= Requirement =
Should the word "Hlen" occur in a line of the records, copy that line.

(Information supplied)

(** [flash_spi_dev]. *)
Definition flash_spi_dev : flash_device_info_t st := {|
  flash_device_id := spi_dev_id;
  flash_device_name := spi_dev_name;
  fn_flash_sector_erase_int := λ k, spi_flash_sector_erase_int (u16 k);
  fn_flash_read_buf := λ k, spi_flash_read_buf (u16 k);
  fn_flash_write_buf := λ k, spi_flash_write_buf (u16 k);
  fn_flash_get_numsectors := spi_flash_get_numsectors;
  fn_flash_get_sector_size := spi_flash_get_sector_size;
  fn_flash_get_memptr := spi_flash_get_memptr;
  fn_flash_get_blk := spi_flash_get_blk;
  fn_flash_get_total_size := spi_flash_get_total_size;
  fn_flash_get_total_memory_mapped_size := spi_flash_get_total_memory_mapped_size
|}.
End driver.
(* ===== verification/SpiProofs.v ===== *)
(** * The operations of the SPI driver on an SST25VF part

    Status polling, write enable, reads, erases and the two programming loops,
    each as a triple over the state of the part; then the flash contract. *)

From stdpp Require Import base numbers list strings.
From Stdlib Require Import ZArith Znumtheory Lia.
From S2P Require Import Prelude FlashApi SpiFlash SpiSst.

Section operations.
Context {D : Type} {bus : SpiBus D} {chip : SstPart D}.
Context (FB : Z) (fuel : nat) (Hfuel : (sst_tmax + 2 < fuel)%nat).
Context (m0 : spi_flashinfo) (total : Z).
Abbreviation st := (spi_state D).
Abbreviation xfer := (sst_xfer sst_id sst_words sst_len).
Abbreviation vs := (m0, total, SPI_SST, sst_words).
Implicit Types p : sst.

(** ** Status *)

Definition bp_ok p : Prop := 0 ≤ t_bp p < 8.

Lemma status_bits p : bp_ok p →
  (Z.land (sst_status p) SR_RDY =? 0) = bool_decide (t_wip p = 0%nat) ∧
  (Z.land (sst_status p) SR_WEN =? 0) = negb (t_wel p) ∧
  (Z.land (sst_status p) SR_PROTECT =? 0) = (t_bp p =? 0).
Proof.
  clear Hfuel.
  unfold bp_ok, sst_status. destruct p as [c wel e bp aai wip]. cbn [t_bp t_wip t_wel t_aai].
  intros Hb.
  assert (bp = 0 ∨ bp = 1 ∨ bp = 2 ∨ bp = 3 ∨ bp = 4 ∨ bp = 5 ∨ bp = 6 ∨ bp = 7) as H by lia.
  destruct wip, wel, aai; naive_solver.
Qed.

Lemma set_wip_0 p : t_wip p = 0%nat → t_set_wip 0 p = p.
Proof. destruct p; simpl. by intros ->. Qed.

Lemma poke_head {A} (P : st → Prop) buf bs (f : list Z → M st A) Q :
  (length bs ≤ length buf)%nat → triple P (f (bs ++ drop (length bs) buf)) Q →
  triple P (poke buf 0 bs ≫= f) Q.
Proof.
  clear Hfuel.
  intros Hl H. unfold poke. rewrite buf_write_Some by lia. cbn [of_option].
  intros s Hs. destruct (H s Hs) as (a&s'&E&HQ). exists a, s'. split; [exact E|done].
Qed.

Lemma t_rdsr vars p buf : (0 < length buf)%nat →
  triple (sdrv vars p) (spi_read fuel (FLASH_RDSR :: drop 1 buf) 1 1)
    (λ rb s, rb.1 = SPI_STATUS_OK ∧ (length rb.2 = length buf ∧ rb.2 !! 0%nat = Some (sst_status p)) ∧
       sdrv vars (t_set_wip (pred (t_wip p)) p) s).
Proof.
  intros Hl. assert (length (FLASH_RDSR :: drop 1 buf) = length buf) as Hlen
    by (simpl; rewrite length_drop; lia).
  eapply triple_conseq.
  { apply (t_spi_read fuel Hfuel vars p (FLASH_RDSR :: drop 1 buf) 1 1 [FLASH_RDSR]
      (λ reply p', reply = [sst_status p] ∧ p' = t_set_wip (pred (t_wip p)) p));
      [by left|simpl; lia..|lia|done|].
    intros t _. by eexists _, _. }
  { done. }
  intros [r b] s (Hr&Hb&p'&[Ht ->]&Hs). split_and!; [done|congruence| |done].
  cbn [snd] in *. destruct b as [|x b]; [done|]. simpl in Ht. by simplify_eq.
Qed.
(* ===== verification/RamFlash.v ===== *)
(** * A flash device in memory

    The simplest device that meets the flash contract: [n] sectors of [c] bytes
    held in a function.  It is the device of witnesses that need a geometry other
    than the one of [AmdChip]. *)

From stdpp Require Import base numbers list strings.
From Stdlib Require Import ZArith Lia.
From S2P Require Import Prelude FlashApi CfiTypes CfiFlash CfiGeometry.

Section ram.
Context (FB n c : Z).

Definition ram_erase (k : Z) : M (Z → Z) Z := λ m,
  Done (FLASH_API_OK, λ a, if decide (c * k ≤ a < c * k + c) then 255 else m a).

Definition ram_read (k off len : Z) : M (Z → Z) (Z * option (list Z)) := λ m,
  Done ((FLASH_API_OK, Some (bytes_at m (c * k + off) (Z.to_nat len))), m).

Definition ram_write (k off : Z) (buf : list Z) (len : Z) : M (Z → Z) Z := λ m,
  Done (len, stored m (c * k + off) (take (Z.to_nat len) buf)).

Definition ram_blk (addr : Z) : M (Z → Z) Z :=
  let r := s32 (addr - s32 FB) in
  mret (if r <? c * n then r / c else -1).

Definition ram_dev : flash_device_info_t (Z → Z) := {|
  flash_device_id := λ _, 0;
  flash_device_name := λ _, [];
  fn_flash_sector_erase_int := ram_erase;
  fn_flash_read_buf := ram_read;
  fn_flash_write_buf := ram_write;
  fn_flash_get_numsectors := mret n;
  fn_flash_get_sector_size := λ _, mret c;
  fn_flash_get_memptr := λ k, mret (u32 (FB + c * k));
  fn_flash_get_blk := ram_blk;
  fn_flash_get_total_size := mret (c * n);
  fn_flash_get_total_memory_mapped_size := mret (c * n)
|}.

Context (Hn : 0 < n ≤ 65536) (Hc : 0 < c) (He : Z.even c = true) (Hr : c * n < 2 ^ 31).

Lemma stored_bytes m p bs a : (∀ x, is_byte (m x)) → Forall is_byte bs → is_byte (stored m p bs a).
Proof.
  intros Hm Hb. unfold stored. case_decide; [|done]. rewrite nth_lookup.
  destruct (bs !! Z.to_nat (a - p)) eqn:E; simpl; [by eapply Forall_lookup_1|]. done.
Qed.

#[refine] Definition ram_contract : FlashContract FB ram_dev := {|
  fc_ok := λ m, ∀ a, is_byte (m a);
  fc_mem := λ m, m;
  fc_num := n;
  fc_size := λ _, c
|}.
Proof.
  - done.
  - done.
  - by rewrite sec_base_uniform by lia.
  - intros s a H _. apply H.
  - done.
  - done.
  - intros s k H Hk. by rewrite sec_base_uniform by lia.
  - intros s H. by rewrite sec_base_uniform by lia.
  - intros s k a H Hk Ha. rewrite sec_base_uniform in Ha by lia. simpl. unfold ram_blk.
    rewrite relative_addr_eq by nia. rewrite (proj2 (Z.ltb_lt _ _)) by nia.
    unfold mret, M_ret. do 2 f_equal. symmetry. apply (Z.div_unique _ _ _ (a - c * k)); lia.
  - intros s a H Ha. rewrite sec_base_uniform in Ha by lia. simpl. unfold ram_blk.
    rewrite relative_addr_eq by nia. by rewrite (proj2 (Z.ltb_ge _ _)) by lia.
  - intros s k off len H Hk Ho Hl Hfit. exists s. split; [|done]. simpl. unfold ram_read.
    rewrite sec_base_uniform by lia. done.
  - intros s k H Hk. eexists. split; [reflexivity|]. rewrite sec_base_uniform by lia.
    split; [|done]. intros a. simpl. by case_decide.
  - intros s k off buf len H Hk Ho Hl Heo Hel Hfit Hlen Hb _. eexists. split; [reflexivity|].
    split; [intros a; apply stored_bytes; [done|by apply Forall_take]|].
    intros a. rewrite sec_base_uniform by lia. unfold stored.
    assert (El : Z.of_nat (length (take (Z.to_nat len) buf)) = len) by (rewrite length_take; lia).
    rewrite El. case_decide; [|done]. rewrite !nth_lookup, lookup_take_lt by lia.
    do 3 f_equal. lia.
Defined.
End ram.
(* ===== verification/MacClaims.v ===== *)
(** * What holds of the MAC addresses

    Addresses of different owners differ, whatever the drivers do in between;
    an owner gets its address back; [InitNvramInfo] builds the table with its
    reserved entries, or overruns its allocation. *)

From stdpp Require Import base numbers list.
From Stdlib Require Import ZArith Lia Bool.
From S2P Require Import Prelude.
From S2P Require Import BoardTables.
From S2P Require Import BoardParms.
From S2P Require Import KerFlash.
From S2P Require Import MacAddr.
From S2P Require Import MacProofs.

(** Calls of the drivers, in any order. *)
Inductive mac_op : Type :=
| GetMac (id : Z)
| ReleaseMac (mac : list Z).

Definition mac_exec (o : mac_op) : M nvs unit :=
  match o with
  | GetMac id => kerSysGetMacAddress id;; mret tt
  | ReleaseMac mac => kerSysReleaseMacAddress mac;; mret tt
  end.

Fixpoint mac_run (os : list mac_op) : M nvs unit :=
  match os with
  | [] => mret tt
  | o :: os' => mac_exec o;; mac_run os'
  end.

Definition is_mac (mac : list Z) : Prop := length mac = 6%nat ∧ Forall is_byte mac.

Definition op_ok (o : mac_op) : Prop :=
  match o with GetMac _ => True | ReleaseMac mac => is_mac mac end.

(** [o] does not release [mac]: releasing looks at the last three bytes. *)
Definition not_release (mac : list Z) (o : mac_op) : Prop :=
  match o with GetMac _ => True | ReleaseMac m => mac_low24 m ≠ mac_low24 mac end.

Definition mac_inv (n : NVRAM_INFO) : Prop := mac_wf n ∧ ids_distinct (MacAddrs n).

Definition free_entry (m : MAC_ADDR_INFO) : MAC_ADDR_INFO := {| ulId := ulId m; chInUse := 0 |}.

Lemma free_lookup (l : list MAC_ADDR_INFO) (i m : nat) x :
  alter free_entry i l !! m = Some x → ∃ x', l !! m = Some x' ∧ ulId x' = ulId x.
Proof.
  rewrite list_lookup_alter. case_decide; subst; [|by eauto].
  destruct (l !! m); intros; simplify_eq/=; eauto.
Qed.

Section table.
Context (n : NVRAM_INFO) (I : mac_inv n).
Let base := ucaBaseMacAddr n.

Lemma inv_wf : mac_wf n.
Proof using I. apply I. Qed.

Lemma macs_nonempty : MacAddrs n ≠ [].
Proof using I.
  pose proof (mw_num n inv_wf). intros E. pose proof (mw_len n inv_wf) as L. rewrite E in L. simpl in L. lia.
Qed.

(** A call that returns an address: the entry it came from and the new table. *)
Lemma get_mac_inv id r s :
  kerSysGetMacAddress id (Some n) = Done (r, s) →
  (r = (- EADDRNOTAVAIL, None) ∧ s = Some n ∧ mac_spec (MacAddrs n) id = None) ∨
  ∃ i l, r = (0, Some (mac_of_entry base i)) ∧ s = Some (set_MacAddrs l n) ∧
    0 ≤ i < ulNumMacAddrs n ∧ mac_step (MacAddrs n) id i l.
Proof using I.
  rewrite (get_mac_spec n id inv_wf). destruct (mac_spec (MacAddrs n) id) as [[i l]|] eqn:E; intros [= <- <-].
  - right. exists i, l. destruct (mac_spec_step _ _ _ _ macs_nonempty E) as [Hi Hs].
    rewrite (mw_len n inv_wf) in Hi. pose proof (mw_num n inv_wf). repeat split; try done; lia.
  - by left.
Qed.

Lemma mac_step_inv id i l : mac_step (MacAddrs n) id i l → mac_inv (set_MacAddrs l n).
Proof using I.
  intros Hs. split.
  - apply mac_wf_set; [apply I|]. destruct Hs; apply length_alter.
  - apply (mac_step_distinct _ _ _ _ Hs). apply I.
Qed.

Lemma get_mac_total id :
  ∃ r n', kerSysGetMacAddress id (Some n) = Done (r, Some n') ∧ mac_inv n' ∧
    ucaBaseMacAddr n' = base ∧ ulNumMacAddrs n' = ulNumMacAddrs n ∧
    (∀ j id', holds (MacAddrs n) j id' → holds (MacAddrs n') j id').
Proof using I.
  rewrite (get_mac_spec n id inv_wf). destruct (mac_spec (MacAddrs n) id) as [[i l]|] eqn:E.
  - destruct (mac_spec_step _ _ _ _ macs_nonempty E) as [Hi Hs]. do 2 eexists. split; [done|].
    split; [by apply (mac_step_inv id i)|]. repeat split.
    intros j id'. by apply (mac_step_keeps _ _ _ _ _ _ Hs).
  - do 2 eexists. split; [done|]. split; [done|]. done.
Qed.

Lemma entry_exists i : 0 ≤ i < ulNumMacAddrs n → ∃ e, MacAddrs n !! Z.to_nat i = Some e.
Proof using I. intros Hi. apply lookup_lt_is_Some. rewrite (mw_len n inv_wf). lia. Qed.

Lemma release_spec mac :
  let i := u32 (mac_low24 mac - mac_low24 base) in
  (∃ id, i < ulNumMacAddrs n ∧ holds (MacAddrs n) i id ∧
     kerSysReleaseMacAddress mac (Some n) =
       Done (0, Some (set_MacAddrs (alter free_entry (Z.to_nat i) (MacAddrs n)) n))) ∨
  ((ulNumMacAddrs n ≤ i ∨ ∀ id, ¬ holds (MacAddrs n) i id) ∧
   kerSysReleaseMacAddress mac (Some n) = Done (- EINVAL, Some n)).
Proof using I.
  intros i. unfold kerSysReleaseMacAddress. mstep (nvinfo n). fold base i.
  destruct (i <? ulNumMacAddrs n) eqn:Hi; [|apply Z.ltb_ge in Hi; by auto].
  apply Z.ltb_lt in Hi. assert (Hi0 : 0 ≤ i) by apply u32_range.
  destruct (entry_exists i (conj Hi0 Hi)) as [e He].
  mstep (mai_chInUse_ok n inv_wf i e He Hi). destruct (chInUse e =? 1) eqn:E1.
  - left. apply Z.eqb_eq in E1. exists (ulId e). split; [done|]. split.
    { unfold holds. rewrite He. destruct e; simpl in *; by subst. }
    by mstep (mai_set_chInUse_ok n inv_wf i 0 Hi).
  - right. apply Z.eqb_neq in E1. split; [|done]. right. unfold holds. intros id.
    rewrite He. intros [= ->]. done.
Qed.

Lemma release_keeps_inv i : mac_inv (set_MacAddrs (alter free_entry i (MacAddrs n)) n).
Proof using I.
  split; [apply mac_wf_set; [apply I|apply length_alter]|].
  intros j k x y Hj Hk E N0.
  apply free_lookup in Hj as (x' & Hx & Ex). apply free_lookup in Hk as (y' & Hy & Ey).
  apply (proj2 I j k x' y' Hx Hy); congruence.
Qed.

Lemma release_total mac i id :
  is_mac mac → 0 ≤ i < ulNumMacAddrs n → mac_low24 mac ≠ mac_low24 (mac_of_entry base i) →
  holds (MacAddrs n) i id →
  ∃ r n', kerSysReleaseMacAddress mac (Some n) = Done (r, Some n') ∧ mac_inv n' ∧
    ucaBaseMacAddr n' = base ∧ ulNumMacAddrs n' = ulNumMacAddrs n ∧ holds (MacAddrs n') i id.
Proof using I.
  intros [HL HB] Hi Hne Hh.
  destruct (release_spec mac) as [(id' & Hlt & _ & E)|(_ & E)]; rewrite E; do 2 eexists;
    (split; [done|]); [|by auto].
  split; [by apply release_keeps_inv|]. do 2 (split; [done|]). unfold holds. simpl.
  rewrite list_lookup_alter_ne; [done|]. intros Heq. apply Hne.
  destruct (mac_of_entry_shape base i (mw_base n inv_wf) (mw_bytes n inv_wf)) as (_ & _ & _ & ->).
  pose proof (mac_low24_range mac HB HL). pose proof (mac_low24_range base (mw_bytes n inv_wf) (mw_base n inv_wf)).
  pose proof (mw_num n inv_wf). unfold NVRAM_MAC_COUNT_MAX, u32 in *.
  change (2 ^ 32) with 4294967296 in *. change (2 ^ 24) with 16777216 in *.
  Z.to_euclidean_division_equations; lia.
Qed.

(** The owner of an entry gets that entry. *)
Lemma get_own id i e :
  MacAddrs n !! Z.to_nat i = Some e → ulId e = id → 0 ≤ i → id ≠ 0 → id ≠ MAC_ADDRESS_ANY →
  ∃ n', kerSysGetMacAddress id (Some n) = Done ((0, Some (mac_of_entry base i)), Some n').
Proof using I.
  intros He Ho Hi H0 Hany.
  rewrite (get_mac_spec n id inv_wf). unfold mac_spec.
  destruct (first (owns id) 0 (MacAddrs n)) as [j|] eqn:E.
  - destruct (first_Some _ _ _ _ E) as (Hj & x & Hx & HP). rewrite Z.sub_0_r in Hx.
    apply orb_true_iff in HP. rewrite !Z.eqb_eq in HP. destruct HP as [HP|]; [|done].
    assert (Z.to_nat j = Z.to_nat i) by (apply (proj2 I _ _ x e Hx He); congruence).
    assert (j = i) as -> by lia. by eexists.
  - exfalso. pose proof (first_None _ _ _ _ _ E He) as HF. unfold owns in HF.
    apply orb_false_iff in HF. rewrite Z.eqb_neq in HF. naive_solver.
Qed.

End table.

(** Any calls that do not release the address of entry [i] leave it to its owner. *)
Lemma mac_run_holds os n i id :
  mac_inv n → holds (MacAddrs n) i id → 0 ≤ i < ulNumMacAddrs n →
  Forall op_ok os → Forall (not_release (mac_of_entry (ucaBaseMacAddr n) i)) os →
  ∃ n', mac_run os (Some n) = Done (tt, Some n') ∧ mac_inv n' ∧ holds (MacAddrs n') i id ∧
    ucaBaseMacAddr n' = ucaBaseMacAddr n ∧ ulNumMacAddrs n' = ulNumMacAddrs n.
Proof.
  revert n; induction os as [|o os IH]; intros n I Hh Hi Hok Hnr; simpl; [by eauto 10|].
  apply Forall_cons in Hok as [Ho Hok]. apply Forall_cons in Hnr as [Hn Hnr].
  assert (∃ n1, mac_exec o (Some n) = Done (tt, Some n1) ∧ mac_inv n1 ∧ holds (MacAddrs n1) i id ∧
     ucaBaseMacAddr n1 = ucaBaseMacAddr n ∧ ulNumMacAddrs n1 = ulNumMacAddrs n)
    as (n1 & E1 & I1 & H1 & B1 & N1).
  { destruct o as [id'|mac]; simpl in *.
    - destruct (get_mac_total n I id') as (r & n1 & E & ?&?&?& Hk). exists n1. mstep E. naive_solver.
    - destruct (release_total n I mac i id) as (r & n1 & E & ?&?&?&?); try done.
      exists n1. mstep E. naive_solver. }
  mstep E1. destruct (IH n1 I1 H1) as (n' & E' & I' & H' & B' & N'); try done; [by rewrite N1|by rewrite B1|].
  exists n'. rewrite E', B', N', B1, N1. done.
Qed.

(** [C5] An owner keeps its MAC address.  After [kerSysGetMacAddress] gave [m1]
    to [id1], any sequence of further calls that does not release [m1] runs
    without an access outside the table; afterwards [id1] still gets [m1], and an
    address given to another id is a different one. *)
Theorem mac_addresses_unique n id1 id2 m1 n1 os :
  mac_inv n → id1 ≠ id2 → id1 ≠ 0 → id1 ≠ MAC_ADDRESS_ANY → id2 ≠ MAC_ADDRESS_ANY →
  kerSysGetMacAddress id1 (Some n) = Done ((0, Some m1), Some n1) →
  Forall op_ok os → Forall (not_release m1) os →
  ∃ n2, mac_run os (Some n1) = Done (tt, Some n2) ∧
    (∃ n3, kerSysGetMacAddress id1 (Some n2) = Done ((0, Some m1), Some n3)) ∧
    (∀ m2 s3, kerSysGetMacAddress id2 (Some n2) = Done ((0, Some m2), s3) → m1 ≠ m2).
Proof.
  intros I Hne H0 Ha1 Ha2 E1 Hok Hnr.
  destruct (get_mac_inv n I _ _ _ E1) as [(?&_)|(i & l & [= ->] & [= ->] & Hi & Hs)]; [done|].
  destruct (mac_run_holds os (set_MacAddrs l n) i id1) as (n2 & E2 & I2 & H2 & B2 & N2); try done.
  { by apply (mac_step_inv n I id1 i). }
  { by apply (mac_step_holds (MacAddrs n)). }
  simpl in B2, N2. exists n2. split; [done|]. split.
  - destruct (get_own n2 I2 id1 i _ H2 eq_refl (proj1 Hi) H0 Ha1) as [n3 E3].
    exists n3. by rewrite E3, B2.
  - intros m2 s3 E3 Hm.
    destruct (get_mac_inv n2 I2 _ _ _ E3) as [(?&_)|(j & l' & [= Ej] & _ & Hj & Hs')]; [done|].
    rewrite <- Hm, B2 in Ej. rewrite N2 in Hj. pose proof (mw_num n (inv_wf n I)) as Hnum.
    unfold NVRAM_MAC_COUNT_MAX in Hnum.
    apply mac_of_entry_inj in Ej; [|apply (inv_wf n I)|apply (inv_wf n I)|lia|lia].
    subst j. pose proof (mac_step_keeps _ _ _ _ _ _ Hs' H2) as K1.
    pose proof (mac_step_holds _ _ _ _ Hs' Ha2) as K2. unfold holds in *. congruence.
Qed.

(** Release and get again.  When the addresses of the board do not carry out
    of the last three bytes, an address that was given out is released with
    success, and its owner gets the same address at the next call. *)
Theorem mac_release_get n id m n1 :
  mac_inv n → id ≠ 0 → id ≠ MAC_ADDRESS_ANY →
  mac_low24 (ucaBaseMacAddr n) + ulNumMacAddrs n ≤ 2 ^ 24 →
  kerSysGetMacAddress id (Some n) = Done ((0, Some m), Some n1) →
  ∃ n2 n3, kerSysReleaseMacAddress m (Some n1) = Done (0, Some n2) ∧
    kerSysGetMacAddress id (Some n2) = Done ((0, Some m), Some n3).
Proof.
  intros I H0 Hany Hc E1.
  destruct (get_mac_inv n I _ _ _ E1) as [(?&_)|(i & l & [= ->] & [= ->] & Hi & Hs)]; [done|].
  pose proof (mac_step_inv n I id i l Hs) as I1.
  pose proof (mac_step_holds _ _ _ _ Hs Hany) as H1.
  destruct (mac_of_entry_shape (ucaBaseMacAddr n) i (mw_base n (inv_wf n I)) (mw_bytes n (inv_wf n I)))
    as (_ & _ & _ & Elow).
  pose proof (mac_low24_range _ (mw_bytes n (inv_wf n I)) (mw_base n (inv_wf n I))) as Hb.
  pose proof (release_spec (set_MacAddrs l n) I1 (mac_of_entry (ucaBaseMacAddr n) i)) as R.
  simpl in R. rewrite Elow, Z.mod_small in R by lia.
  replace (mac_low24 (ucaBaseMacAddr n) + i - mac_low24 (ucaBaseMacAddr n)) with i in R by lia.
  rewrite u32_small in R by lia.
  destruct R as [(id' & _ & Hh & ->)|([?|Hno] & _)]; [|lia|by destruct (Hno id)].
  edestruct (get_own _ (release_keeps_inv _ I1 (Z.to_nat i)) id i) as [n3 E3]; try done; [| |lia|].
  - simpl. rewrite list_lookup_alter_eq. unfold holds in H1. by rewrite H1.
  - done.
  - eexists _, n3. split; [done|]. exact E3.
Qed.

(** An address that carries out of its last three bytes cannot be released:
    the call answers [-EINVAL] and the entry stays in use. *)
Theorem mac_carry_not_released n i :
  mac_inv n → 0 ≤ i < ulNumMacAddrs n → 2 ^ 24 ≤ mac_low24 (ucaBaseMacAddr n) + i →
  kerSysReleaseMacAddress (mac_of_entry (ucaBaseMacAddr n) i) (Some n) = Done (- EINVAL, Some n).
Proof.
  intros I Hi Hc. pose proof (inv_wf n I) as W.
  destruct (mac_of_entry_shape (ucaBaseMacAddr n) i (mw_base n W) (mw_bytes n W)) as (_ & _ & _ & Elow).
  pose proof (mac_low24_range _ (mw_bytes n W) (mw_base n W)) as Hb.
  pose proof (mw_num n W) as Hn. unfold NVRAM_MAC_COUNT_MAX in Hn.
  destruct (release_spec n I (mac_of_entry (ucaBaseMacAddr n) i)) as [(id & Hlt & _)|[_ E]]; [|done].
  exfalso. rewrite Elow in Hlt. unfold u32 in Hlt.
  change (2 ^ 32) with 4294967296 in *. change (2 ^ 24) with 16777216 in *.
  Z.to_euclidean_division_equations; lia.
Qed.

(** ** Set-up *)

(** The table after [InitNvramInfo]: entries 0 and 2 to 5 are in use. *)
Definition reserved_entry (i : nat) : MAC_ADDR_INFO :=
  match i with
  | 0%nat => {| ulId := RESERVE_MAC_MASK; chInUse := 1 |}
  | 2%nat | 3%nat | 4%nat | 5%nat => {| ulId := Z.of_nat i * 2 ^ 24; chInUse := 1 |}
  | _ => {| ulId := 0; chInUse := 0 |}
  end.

(End Information supplied)

= Result for this exercise =
  intros Hl. assert (length (FLASH_RDSR :: drop 1 buf) = length buf) as Hlen
  - intros s k off buf len H Hk Ho Hl Heo Hel Hfit Hlen Hb _. eexists. split; [reflexivity|].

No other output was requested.